■ Task item
Review the material line by line. Identify and copy every line that contains the string "sorting".
#### Input data
(* ===== verification/Prelude.v ===== *)
(** * Verification of the economic core of augr

    augr is a Go system that trades paper and live accounts on several venues.
    Its economic record is kept in exact decimals by a small group of packages,
    apart from the floating-point research code: reference data and accounts, a
    double-entry ledger fed by normalized source events, a portfolio projection
    replayed from that ledger, quote snapshots, the order lifecycle, the
    simulated venue that executes an order against a quote, the capital policy
    that admits a proposal against a projection, the fenced scheduler that runs
    financial jobs once, and the replay of prediction-market books with the
    complete sets and maker quotes evaluated on it. This library translates those packages into Rocq
    definitions and proves what makes them correct.

    ** The program and the files that model it

    - [internal/economicid] hashes a domain and its components into a UUID:
      EconomicId.v, EconomicIdProofs.v.
    - [internal/domain/account.go], accounts, capital flows and the boundary
      between promotion evidence and synthetic stress: Account.v,
      AccountProofs.v.
    - [internal/instrument], instruments, aliases, venue contracts, corporate
      actions and option terms: Instrument.v.
    - [internal/ledger/transaction.go], double-entry transactions:
      Transaction.v, TransactionProofs.v.
    - [internal/ledger/economic_source_event.go] and [mark.go]: SourceEvent.v.
    - [internal/ledger/economic_normalization.go] turns a source event into
      postings and rebuilds them to check what was stored: Normalization.v,
      NormalizationProofs.v; NormalizedReplay.v joins it to the projector.
    - [internal/ledger/projection.go] replays the ledger into FIFO lots,
      matches, positions and totals and serializes them: Projection.v (records,
      mechanics, replay, finalize), ProjectionPayload.v (canonical JSON,
      checksums, [BuildPortfolioProjection]), Checkpoint.v (validation of a
      stored checkpoint, decoded from its bytes through JsonReader.v). Proofs: ProjectionFifo.v (one movement),
      ProjectionProofs.v (the replay), ProjectionFinalize.v (marks, positions,
      totals), ProjectionSafety.v (no panic), ProjectionTheorems.v (the
      properties).
    - [internal/marketdata/snapshot.go], quote observations and the checks
      before an execution: Snapshot.v, SnapshotProofs.v.
    - [internal/execution/lifecycle], intents, orders, fills and the aggregate
      they form: Lifecycle.v (facts and validators), LifecycleAggregate.v
      (commands, [ApplyTransition], [Replay]), LifecycleProofs.v (the invariant
      and its preservation by every transition), LifecycleTheorems.v
      (reachability, commands), LifecycleReplay.v (replay of numbered
      histories), LifecycleSafety.v (no panic).
    - [internal/simulation], the deterministic venue of backtests and internal
      paper trading: SimulationPolicy.v (the content-addressed contract),
      SimulationFill.v (evidence, source identities, one fill),
      SimulationVenue.v ([Evaluate] and what it calls), SimulationOutcome.v
      (outcomes, [PersistResult]). Proofs: SimulationPolicyProofs.v,
      SimulationProofs.v (every path through an evaluation as a rule),
      SimulationTheorems.v (runs, depth, time in force), SimulationSafety.v
      (classified errors), SimulationOutcomeProofs.v (totals, storage).
    - [internal/capital], the reviewed capital tiers and margin profiles:
      CapitalPolicy.v (policy, artifact, binding), CapitalState.v (the exposure
      and maintenance of one account, derived from a projection),
      CapitalAssessment.v (the admission decision), CapitalMatrix.v (one
      scenario over all tiers and the stress row), each with its Proofs file.
    - [internal/financialscheduler], scheduled financial jobs:
      FinancialJobs.v ([model.go] and [catalog.go]: occurrences, effects, the
      job catalog), SchedulerRunner.v ([runner.go]: [Run] and its renewal
      goroutine as interleaved steps, and any number of runs over one store).
      Their store is [internal/repository/postgres/financial_scheduler.go] with
      the triggers of migration 98: LeaseStore.v. Proofs: FinancialJobsProofs.v,
      LeaseStoreProofs.v (what each transaction does), LeaseStoreTheorems.v
      (histories, refinement, fencing, claims, recovery) and
      SchedulerRunnerProofs.v (mutual exclusion, one completion, termination).
    - [internal/predictionreplay], order books and fee policies as they became
      available and the fills of hypothetical orders against them:
      PredictionReplay.v ([NewRecorder] and what it calls, [BookAt],
      [MakerFeeAt], [FromCanonical]). Proofs: PredictionSweep.v (one sweep of a
      book, level by level), PredictionReplayProofs.v (the selection loops as
      maxima of an order, accepted books and fees), PredictionReplayTheorems.v.
    - [internal/completeset], buying every outcome of a market: CompleteSet.v,
      CompleteSetProofs.v (the scenarios are the nonempty proper subsets, the
      guarantees of a qualified candidate), CompleteSetRoundTrip.v.
    - [internal/makerquote], resting orders behind a queue: MakerQuote.v,
      MakerQuoteProofs.v. Both read the recorder through its queries.

    Prelude.v holds the outcome monad, inversion and automation tactics and sums
    of rationals; GoStd.v the parts of the Go standard library the code uses
    (hexadecimal, SHA-256, time, sorting), GoText.v and TextProofs.v its text
    functions and the texts they leave alone, Digits.v and GoTime.v the fixed
    microsecond layout of [time.Format] and [time.Parse] with their round trip
    between the years 1 and 9999; Externals.v the third-party code as
    classes of operations with their documented laws, JsonReader.v how a struct
    is decoded from the members of an object, and Instances.v and JsonInstances.v
    concrete instances of them; Decimals.v the NUMERIC(38,12) range. Scenario.v builds
    one trading session with the program's own constructors, Witnesses.v,
    SimulationWitnesses.v, SchedulerWitnesses.v, PredictionWitnesses.v and
    CapitalWitnesses.v apply the properties to it and to the scenes they add, and Findings.v shows three behaviours that differ from the
    neighbouring code or from a comment.

    ** How the code is read

    A Go call that returns [(T, error)] is an [outcome T]: a value, an error or a
    panic. [nil] pointers are [None]; [*p] is [deref], which panics on [None].
    Errors carry their format string; the interpolated arguments are dropped.
    String enumerations are inductive types whose last constructor is any other
    text. [uuid.New()] and [time.Now()] are arguments ([fresh], [now]). Clones
    are identities, since values are immutable here. A [range] over a map is
    taken in listing order: only which of several errors comes first can depend
    on it. Machine integers stay far from their bounds in these packages (counts
    of rows, nanoseconds since year 1), so they are [Z] or [nat]; subtraction of
    times saturates at the bounds of [time.Duration] as in Go, and the counters
    of a lease wrap around at 64 bits ([int64_succ]).

    A database transaction is one step on the tables, since the row of the
    occurrence is locked before its log is read. The server is outside the
    repository: each call takes a [connection] that says whether the transaction
    begins, which statements fail, what the clock shows at each reading, and how
    the commit ends, with a reply that may be lost after the commit. Goroutines
    are program counters of one [run]; a step is the code between two
    synchronisations (mutex, channel, context, store call), and the job is any
    number of claims followed by a return or a recovered panic.

    Decimals ([shopspring/decimal]), UUID text, [encoding/json] and Unicode case
    mapping are not in the repository: they are the parameters [Externals], with
    [ExternalLaws] stating documented behaviour (exact addition and
    multiplication, rounding to the nearest, quotients to 16 digits, injective
    UUID text, JSON reading back what it wrote). The payload of a checkpoint is
    decoded member by member (JsonReader.v); for the other structs decoding is an
    argument of the functions that do it. The stores of the
    simulator are interfaces in the source: records of operations on a store
    state, with the class [LifecycleStore] for what a repository promises.

    ** What the theorems show

    - Accounting: totals of a projection are sums of ledger postings and the
      profit equation holds and cannot fail; inventory is conserved; movements
      close lots first in first out and allocate cash exactly, with pro-rata
      splits within 1e-12.
    - Determinism: no look-ahead, independence of the order of transactions,
      mechanics and marks, retries that compare equal, unambiguous identities,
      checkpoints that load again and only with the columns they were written
      with.
    - Normalization: balanced storable postings for every event kind, cash legs
      equal to the economics, fills that the projector accepts.
    - Lifecycle: the invariant of reachable aggregates, bounded fills, terminal
      states, a single order per intent, immutable facts, commands that are
      accepted after reload, and replay as the inverse of live execution.
    - Quotes: ordered books, and executable quotes only.
    - Simulation: an evaluation is a run of the lifecycle; fills come from the
      displayed depth within limit, lot, participation and latency, greedily in
      price priority, and never twice from one level; the time in force is
      honoured; errors are classified; fees are within half a unit; outcomes
      total exactly; a store with the promised laws accepts every result.
    - Capital: the policy is a closed contract; a state is the exact exposure of
      its projection; an assessment decides what a specification on exact
      rationals decides, for every valid input up to 1e24; the reported buying
      power is the exact limit; the stress row of a matrix cannot reach scored
      evidence; artifacts and states survive storage.
    - Scheduling: the tables refine an abstract lease (free, held, finished)
      under every failure of a connection; lease logs are well-formed histories;
      a lease that was superseded has no effect for ever; an effect is claimed
      once, under an unexpired lease; an expired lease can be taken over; over
      any number of concurrent runs at most one reports completion, and what it
      reports is recorded; a run takes a bounded number of steps between ticks
      and claims and can always return; the catalog classifies exactly the
      listed jobs.
    - Prediction markets: the amounts of a replay are exact and its fill the best
      the book allows; only evidence available at the decision matters, and the
      queries agree with the replays; a qualified complete set is covered
      whichever purchases fail, a qualified quote keeps its inventory limit in
      every scenario; complete sets are restored from their bytes, and maker
      quotes without scenarios provably are not.
    - Robustness: the projection, the lifecycle and the simulator never panic.

    ** Fuel and bounds

    Digits of a number, trimming of white space, SHA-256 blocks and the decimal
    instance use fuel equal to a length or a logarithm, which each of their
    steps decreases; nothing else needs fuel. Loops over rows are structural.
    The rank of a run (at most nine) bounds its steps between ticks and claims.

    ** Not modelled

    The SQL repositories other than the lease store, HTTP, brokers and data
    providers, language-model agents, cron wiring and command-line programs (I/O
    around these packages), and the research and backtesting code
    (floating-point statistics), with the legacy simulator
    ([internal/simulation/legacy_*.go], float64). The dataset
    manifest of a recorder is read through its accessors. Capacity research, copy
    trading and the registries of strategies, promotions and evidence are next
    in the plan.
    CHECK constraints that relate columns of one row are among the reasons a
    statement may fail; [Session.Lease] only reads under the mutex.
    [AssessmentError.Error], [AccountCapitalSummary] and the clone helpers have
    no behaviour of their own. *)

From stdpp Require Export base list gmap strings sorting sets.
From Stdlib Require Export QArith Qabs Qround.
From Stdlib Require Export Lqa Lia.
########
■ Response to this exercise
    (hexadecimal, SHA-256, time, sorting), GoText.v and TextProofs.v its text
From stdpp Require Export base list gmap strings sorting sets.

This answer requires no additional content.